Die weibliche Stimme hat auf den vorherigen Alben gefehlt, jetzt ist mit Margrét Rán Magnúsdóttir endlich wieder ein Kontrapunkt zum samtenen Signaturgesang von Daníel Ágúst Haraldsson dabei. Eigentlich wollten GusGus offenbar lediglich für den Song „Higher“ mit ihrer Band Vök zusammenarbeiten, jetzt ist ihre Stimme bei mehreren Liedern auf dem Album zu hören. Ein weiterer Gast ist der Wahlisländer John Grant, der in „Love Is Alone“ singt; eine naheliegende Kooperation, eigentlich. Dritter der Hauptbesetzung ist natürlich Birgir Þórarinsson (alias Biggi Veira alias Biggo), der einzige, der von Anfang an durchgängig Mitglied von GusGus ist. Fun Fact, nicht oft genug zu wiederholen: Zur zwölfköpfigen Urbesetzung gehörte 1995 noch Emilíana Torrini Davíðsdóttir, die 2009 mit „Jungle Drum“ weltweit die Charts erfrischte.
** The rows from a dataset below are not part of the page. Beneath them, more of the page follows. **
(** the exponent reaches 972 exactly when the quotient reaches the bound *)
Lemma final_exponent :
  (if third_mantissa t <? 2 ^ 53 then third_exponent t + third_shift t
   else third_exponent t + third_shift t + 1) <= 971
  <-> t < overflow_bound.
Proof.
  destruct third_quotient_digits as [_ Hn].
  pose proof third_numerator_lower as HN. pose proof third_shifted_quotient as Hq.
  destruct (Zdigits2_bounds t Ht) as [Hd [Hlo Hhi]].
  pow2_pos (third_shift t).
  destruct (round_half_even_spec (third_numerator t) (3 * 2 ^ third_shift t) ltac:(lia))
    as (Hm & Hnear & Htie).
  fold (third_mantissa t) in Hm, Hnear, Htie.
  pose proof (Z.div_mod (third_numerator t) (3 * 2 ^ third_shift t) ltac:(lia)) as Hdm.
  pose proof (Z.mod_pos_bound (third_numerator t) (3 * 2 ^ third_shift t) ltac:(lia)) as Hrb.
  destruct (pow2_le_970 (third_shift t)) as (Hp970 & Hp971 & Hq971 & Hq972).
  pow2_pos 970.
  assert (HNdef : third_numerator t = t * 2 ^ (- third_exponent t)) by reflexivity.
  assert (Hexdef : third_exponent t = Z.min (Zdigits2 t - 55) 0) by reflexivity.
  unfold overflow_bound.
  set (K := 2 ^ 970) in *. clearbody K.
  set (m := third_mantissa t) in *. set (n := third_shift t) in *.
  set (N := third_numerator t) in *. set (ex := third_exponent t) in *.
  set (q := N / (3 * 2 ^ n)) in *. set (r := N mod (3 * 2 ^ n)) in *.
  set (P := 2 ^ n) in *.
  clearbody m q r.
  destruct (Z.le_gt_cases (Zdigits2 t) 55) as [Hsmall | Hbig].
  - (* below 2^55: the exponent is at most 1 *)
    assert (Hex : ex = Zdigits2 t - 55) by lia.
    assert (HN55 : N < 2 ^ 55).
    { rewrite HNdef, Hex.
      replace 55 with (Zdigits2 t + (- (Zdigits2 t - 55))) at 2 by lia.
      rewrite Z.pow_add_r by lia.
      apply Z.mul_lt_mono_pos_r; [apply Z.pow_pos_nonneg; lia | exact Hhi]. }
    assert (Hn1 : n <= 1).
    { destruct (Z.le_gt_cases n 1) as [|Hgt]; [assumption|].
      assert (2 ^ 2 <= P) by (apply Z.pow_le_mono_r; lia). nia. }
    assert (Ht55 : t < 2 ^ 55).
    { assert (2 ^ Zdigits2 t <= 2 ^ 55) by (apply Z.pow_le_mono_r; lia). lia. }
    split; [lia|]. intros _. destruct (m <? 2 ^ 53); lia.
  - (* from 2^55 on: the numerator is [t] itself *)
    assert (Hex : ex = 0) by lia.
    assert (HNt : N = t) by (rewrite HNdef, Hex; cbn; lia).
    rewrite Hex. cbn [Z.add]. clearbody P n N ex. subst N.
    rewrite HNt in Htie, Hnear, HN.
    destruct (Z.ltb_spec m (2 ^ 53)) as [Hlt | Hge].
    + split.
      * intros Hle. specialize (Hp971 Hle).
        destruct (Z.lt_ge_cases t (3 * K * (2 ^ 54 - 1))) as [|Hcontra]; [assumption|].
        exfalso.
        assert (Hm1 : m = 2 ^ 53 - 1) by nia.
        assert (HP1 : P = 2 * K) by nia.
        assert (Htie1 : 2 * Z.abs (m * (3 * P) - t) = 3 * P) by nia.
        specialize (Htie Htie1). rewrite Hm1 in Htie. discriminate Htie.
      * intros Hlt2.
        destruct (Z.le_gt_cases n 971) as [|Hgt]; [assumption|]. exfalso.
        assert (HPge : 4 * K <= P) by (apply Hq972; lia). nia.
    + assert (Hm53 : m = 2 ^ 53) by lia.
      split.
      * intros Hle. assert (HPle : P <= K) by (apply Hp970; lia). nia.
      * intros Hlt2.
        destruct (Z.le_gt_cases (n + 1) 971) as [|Hgt]; [assumption|]. exfalso.
        assert (HPge : 2 * K <= P) by (apply Hq971; lia). nia.
Qed.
Man kann, wenn man will, auf „Mobile Home“ die Achtziger heraushören, den Chartspop, der noch mit Wagemut und Experimentierfreude die Massen überzeugte, was bei GusGus an den Instrumenten und an den Kompositionen gleichermaßen liegt. Umso verwunderlicher ist es, dass sie trotzdem eher von einer kleinen eingeschworenen Fangemeinde gefeiert werden. Dabei empfiehlt sich „Mobile Home“ aus dem Stand für Toppositionen jeglicher Jahresbestenlisten. Geilster Song des Albums dürfte „The Rink“ sein – und größte Enttäuschung, dass das Album bei Bandcamp vier Stücke mehr hat als die LP und die CD, darunter drei Remixe und mit „Chernobyl“ ein komplett exklusives Stück. Vielleicht alles mal als separate 12“?